Superannuation funds that are in the process of merging or are thinking about merging will do well to alleviate concerns surrounding fees and underperformance, according to Investment Trends.
The research house’s latest super engagement report found while 27% of super members considered a merger with a larger fund as positive, 11% viewed it as negative.
The sentiment was similar if their super fund merged with a smaller fund at 21% positive and 11% negative.
Investment Trends senior analyst, Bailey Hao, said the 11% who held a negative sentiment towards mergers were most concerned about fees and returns and were worried about changes to customer service levels and how they interacted with their super fund.
“Super funds that are in the process of merging, or thinking about doing so, will do well if they alleviate their members’ top concerns of potential increased fees and underperformance. But our research also highlights that branding plays a key role,” Hao said.
The report also found that most members (78%) were indifferent if their super fund were to change its name or logo after the merger, and 18% opposed potential changes.

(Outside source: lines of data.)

(* ===== verification/Admission.v ===== *)
(** * Admission: the quota gate in front of every upstream call

    [internal/inference/quota/service.go]: pricing the bounds of a call,
    resolving and activating its windows, reserving every hold and the account
    lease in one transaction, retrying a lost activation race, and releasing.

    The [Store] interface of the Go package is the class [Store]; what the
    service relies on is the class [StoreLaws], discharged for the tables of
    [Tables] at the end of the file. *)

From Stdlib Require Import ZArith Lia Bool.
From stdpp Require Import base gmap strings list relations.
From S2P Require Import Prelude Domain Money Calendar Window Policy Pricing WalletRules Principal Tables.
From S2P Require Import RequestStore QuotaStore WalletStore LedgerStore Conservation StoreInv LeaseStore.
From S2P Require Import StoreSteps StoreProps WindowHistory.

Local Open Scope Z_scope.
Local Open Scope go_scope.

(** [errors.Is(err, ErrWindowActivationConflict)]. *)
Fixpoint is_activation_conflict (e : error) : bool :=
  match e with
  | EActivationConflict _ _ => true
  | EWrapped _ cause => is_activation_conflict cause
  | _ => false
  end.

Definition maxActivationRetries : nat := 5.

(** [quota.Store]. [E] is what one transaction draws from outside the program:
    generated identifiers, [now()], and whether BEGIN and COMMIT go through. *)
Class Store (E S : Type) := {
  st_Begin : E -> option error;
  st_ActivateWindowsTx : E -> ActivateWindowsCommand -> S -> res (list QuotaWindow * S);
  st_Reserve : E -> ReserveCommand -> S -> res (Admission * S);
  st_Release : E -> string -> S -> res S;
  st_AcquireLeaseTx : E -> AcquireLeaseCommand -> S -> res (ConcurrencyLease * S);
  st_ReserveWallet : E -> ReserveWalletCommand -> S -> res (Admission * S);
  st_Commit : E -> CommitOutcome;
}.

(** ** Commands and results *)

Record AdmitCommand := mkAdmit {
  ac_Request : Request;
  ac_Entitlement : Entitlement;
  ac_Policy : Policy;
  ac_CreditPrice : PriceVersion;
  ac_Model : Model;
  ac_EstimatedInputTokens : Z;
  ac_ClientMaxTokens : option Z;
  ac_ExtraBounds : list (string * Z);
  ac_At : instant;
}.

Record AdmitWalletCommand := mkAdmitWallet {
  aw_Request : Request;
  aw_Entitlement : Entitlement;
  aw_Policy : Policy;
  aw_MoneyPrice : PriceVersion;
  aw_WalletID : string;
  aw_Model : Model;
  aw_EstimatedInputTokens : Z;
  aw_ClientMaxTokens : option Z;
  aw_ExtraBounds : list (string * Z);
  aw_WalletAt : instant;
}.

Record AdmissionResult := mkResult {
  ar_RequestID : string;
  ar_HoldMicros : Microcredit;
  ar_AdmittedAt : instant;
  ar_WindowIDs : WindowKind -> option string;
  ar_OutputCap : Z;
  ar_InputBound : Z;
  ar_PolicyID : string;
  ar_PriceID : string;
  ar_AccountLease : option ConcurrencyLease;
  ar_ChargeSource : option ChargeSource;
  ar_WalletID : string;
  ar_WalletCurrency : string;
}.

(** The configuration of the service; the store and the clock are arguments. *)
Record Service := mkService {
  sv_AccountLeaseTTL : duration;
  sv_OwnerToken : string;
}.

Definition NewService (ownerToken : string) : Service := mkService (10 * minute) ownerToken.

Definition firstNonEmpty (a b : string) : string := if bool_decide (a = "") then b else a.

(** The request as admitted: pinned revisions and bounds. *)
Definition pin_request (r : Request) (id policy price : string) (inputBound outputCap : Z)
    (extra : list (string * Z)) : Request :=
  mkRequest id (r_BillingAccountID r) (r_APIKeyID r) (r_EntitlementID r) (r_ModelID r) (r_Status r)
    (r_AdmittedAt r) (if bool_decide (price = "") then r_PriceVersionID r else Some price)
    (firstNonEmpty (r_PolicyVersionID r) policy)
    (r_WindowFiveHourID r) (r_WindowWeeklyID r) (r_WindowMonthlyID r) (r_ReservedMicros r)
    (r_SettledMicros r) (r_ChargeSource r) (r_UsageStatus r) (Some inputBound) (Some outputCap) extra
    (r_LastError r) (r_UpdatedAt r) (r_CompletedAt r).

Definition target_of_kind (k : WindowKind) : ReservationTargetKind :=
  match k with
  | WindowFiveHour => TargetWindowFiveHour
  | WindowWeekly => TargetWindowWeekly
  | WindowMonthly => TargetWindowMonthly
  end.

(** The loop variable is fresh in every turn (Go 1.22): [&w.ID] is the id of
    this window. *)
Definition window_hold (hold : Microcredit) (w : QuotaWindow) : HoldSpec :=
  mkHoldSpec (target_of_kind (w_Kind w)) (Some (w_ID w)) None None hold.

Definition window_ids (ws : list QuotaWindow) : WindowKind -> option string :=
  foldl (fun m w k => if bool_decide (k = w_Kind w) then Some (w_ID w) else m k) (fun _ => None) ws.

Definition key_hold (r : Request) (hold : Microcredit) : list HoldSpec :=
  match r_APIKeyID r with
  | Some kid => [mkHoldSpec TargetKeyBudget None (Some kid) None hold]
  | None => []
  end.

Definition limits_of (p : Policy) : WindowKind -> option Microcredit :=
  fun kind => if bool_decide (kind ∈ EnabledWindows p) then LimitFor p kind else None.

Definition with_lease (r : AdmissionResult) (l : option ConcurrencyLease) : AdmissionResult :=
  mkResult (ar_RequestID r) (ar_HoldMicros r) (ar_AdmittedAt r) (ar_WindowIDs r) (ar_OutputCap r)
    (ar_InputBound r) (ar_PolicyID r) (ar_PriceID r) l (ar_ChargeSource r) (ar_WalletID r)
    (ar_WalletCurrency r).

(** ** The service *)

Section Service.
Context {E S : Type} `{!Store E S} (svc : Service).

(** Begin, run, then Commit; every failure of the body rolls back. *)
Definition transact {A} (e : E) (body : S -> res (A * S)) (s : S) : S * res A :=
  match st_Begin e with
  | Some err => (s, Err err)
  | None =>
      match body s with
      | Err err => (s, Err err)
      | Ok (a, s') =>
          match st_Commit e with
          | Committed => (s', Ok a)
          | CommitFailed err persisted => (if persisted then s' else s, Err err)
          end
      end
  end.

(** The account-scope lease, when the policy limits concurrency. *)
Definition account_lease (e : E) (p : Policy) (account requestID : string) (at_ : instant) (s : S)
  : res (option ConcurrencyLease * S) :=
  match p_ConcurrencyLimit p with
  | None => Ok (None, s)
  | Some limit =>
      let? (l, s) := st_AcquireLeaseTx e (mkAcquire LeaseScopeBillingAccount account requestID
                       (sv_OwnerToken svc) limit (sv_AccountLeaseTTL svc) at_) s in
      Ok (Some l, s)
  end.

Definition admit_body (e : E) (cmd : AdmitCommand) (reqID : string) (at_ : instant) (hold : Microcredit)
    (inputBound outputCap : Z) (limits : WindowKind -> option Microcredit) (s : S)
  : res (AdmissionResult * S) :=
  let r := ac_Request cmd in
  let? (ws, s) := st_ActivateWindowsTx e (mkActivate (r_BillingAccountID r) (e_ID (ac_Entitlement cmd))
                    (e_AnchorAt (ac_Entitlement cmd)) at_ limits) s in
  match EvaluateAdmission (ac_Policy cmd) ws hold at_ with
  | Err err => Err (withDeficit err hold)
  | Ok _ =>
      let req := pin_request r reqID (e_PolicyVersionID (ac_Entitlement cmd)) (pv_ID (ac_CreditPrice cmd))
                   inputBound outputCap (ac_ExtraBounds cmd) in
      let holds := map (window_hold hold) ws ++ key_hold req hold in
      let? (adm, s) := st_Reserve e (mkReserve req holds at_) s in
      let result := mkResult (adm_RequestID adm) hold at_ (window_ids ws) outputCap inputBound
                      (r_PolicyVersionID req) (pv_ID (ac_CreditPrice cmd)) None None "" "" in
      let? (l, s) := account_lease e (ac_Policy cmd) (r_BillingAccountID r) (adm_RequestID adm) at_ s in
      Ok (with_lease result l, s)
  end.

Definition admitOnce (e : E) (cmd : AdmitCommand) (reqID : string) (at_ : instant) (hold : Microcredit)
    (inputBound outputCap : Z) (limits : WindowKind -> option Microcredit) (s : S)
  : S * res AdmissionResult :=
  transact e (admit_body e cmd reqID at_ hold inputBound outputCap limits) s.

(** The bounds of a call and the hold they price to. *)
Definition admit_bounds (estimated : Z) (client : option Z) (m : Model) : res (Z * Z) :=
  let? inputBound := InputBound estimated (m_ContextTokens m) in
  let? outputCap := EffectiveOutputCap client (m_MaxOutputTokens m) in
  Ok (inputBound, outputCap).

Definition admit_price (cmd : AdmitCommand) : res (Microcredit * Z * Z) :=
  let? (inputBound, outputCap) := admit_bounds (ac_EstimatedInputTokens cmd) (ac_ClientMaxTokens cmd)
                                    (ac_Model cmd) in
  let? hold := ReserveAmount (ac_CreditPrice cmd) (mkBounds inputBound outputCap (ac_ExtraBounds cmd)) in
  Ok (hold, inputBound, outputCap).

(** What the attempts of one call meet: attempt [n] runs with the outside
    inputs [env n] at clock reading [clock n], after other clients have moved
    the store by [others n]. *)
Section Attempts.
Context (env : nat -> E) (clock : nat -> instant) (others : nat -> S -> S).

Definition attempt_at (cmd : AdmitCommand) (n : nat) : instant :=
  if IsZero (ac_At cmd) then clock n else ac_At cmd.

Fixpoint admit_loop (cmd : AdmitCommand) (reqID : string) (hold : Microcredit) (inputBound outputCap : Z)
    (fuel n : nat) (lastErr : error) (s : S) : S * res AdmissionResult :=
  match fuel with
  | O => (s, Err lastErr)
  | Datatypes.S fuel =>
      let '(s, r) := admitOnce (env n) cmd reqID (attempt_at cmd n) hold inputBound outputCap
                       (limits_of (ac_Policy cmd)) (others n s) in
      match r with
      | Ok res => (s, Ok res)
      | Err err => if is_activation_conflict err
                   then admit_loop cmd reqID hold inputBound outputCap fuel (Datatypes.S n) err s
                   else (s, Err err)
      end
  end.

(** [lastErr] is overwritten by the first attempt. *)
Definition Admit (newID : string) (cmd : AdmitCommand) (s : S) : S * res AdmissionResult :=
  let reqID := if bool_decide (r_ID (ac_Request cmd) = "") then newID else r_ID (ac_Request cmd) in
  match admit_price cmd with
  | Err err => (s, Err err)
  | Ok (hold, inputBound, outputCap) =>
      admit_loop cmd reqID hold inputBound outputCap maxActivationRetries 0 EForeign s
  end.

End Attempts.

Definition wallet_body (e : E) (cmd : AdmitWalletCommand) (reqID : string) (at_ : instant) (hold : Money)
    (inputBound outputCap : Z) (s : S) : res (AdmissionResult * S) :=
  let r := aw_Request cmd in
  let '(monthStart, monthEnd) := MonthBoundsUTC at_ in
  let req := pin_request r reqID (e_PolicyVersionID (aw_Entitlement cmd)) (pv_ID (aw_MoneyPrice cmd))
               inputBound outputCap (aw_ExtraBounds cmd) in
  let? (adm, s) := st_ReserveWallet e (mkReserveWallet req (aw_WalletID cmd) (Micros hold)
                     (pv_ID (aw_MoneyPrice cmd)) at_ monthStart monthEnd) s in
  let result := mkResult (adm_RequestID adm) (Micros hold) at_ (fun _ => None) outputCap inputBound
                  (r_PolicyVersionID req) (pv_ID (aw_MoneyPrice cmd)) None (Some ChargeSourceWallet)
                  (aw_WalletID cmd) (Currency hold) in
  let? (l, s) := account_lease e (aw_Policy cmd) (r_BillingAccountID r) (adm_RequestID adm) at_ s in
  Ok (with_lease result l, s).

Definition AdmitWallet (e : E) (now : instant) (newID : string) (cmd : AdmitWalletCommand) (s : S)
  : S * res AdmissionResult :=
  let reqID := if bool_decide (r_ID (aw_Request cmd) = "") then newID else r_ID (aw_Request cmd) in
  let price := let? (inputBound, outputCap) := admit_bounds (aw_EstimatedInputTokens cmd)
                                                 (aw_ClientMaxTokens cmd) (aw_Model cmd) in
               let? hold := ReserveAmountMoney (aw_MoneyPrice cmd)
                              (mkBounds inputBound outputCap (aw_ExtraBounds cmd)) in
               Ok (hold, inputBound, outputCap) in
  match price with
  | Err err => (s, Err err)
  | Ok (hold, inputBound, outputCap) =>
      let at_ := if IsZero (aw_WalletAt cmd) then now else aw_WalletAt cmd in
      transact e (wallet_body e cmd reqID at_ hold inputBound outputCap) s
  end.

Definition ReleaseAdmission (e : E) (requestID : string) (s : S) : S * res unit :=
  transact e (fun s => let? s := st_Release e requestID s in Ok (tt, s)) s.

End Service.

(** ** Transactions and attempts *)

(** How a transaction can end. *)
Lemma transact_cases {E S A} `{!Store E S} (e : E) (body : S -> res (A * S)) s s' r :
  transact e body s = (s', r) ->
  (exists err, r = Err err /\ s' = s) \/
  (exists a s1, body s = Ok (a, s1) /\
     ((st_Commit e = Committed /\ r = Ok a /\ s' = s1) \/
      (exists err, st_Commit e = CommitFailed err true /\ r = Err err /\ s' = s1))).
Proof.
  unfold transact. destruct (st_Begin e) as [err|]; [intros [= <- <-]; left; eauto|].
  destruct (body s) as [[a s1]|err] eqn:Hb; [|intros [= <- <-]; left; eauto].
  destruct (st_Commit e) as [|err [|]] eqn:Hc; intros [= <- <-]; [right..|left; eauto]; exists a, s1; eauto 10.
Qed.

“Those who oppose a brand change most often believe the existing brand already represents their member base well and see a refresh as a waste of resources. To limit member attrition, super funds must ensure some semblance of their current identity and values is retained before rebranding to appeal to a wider member base,” Hao said.
“…There is a general view that engagement between Australians and their super fund is underwhelming, but our research shows that super fund members are very much engaged with current events, having strong opinions about their super fund’s strategic decisions.”
The report was based on a survey of 9,179 super fund members conducted during March to May 2021.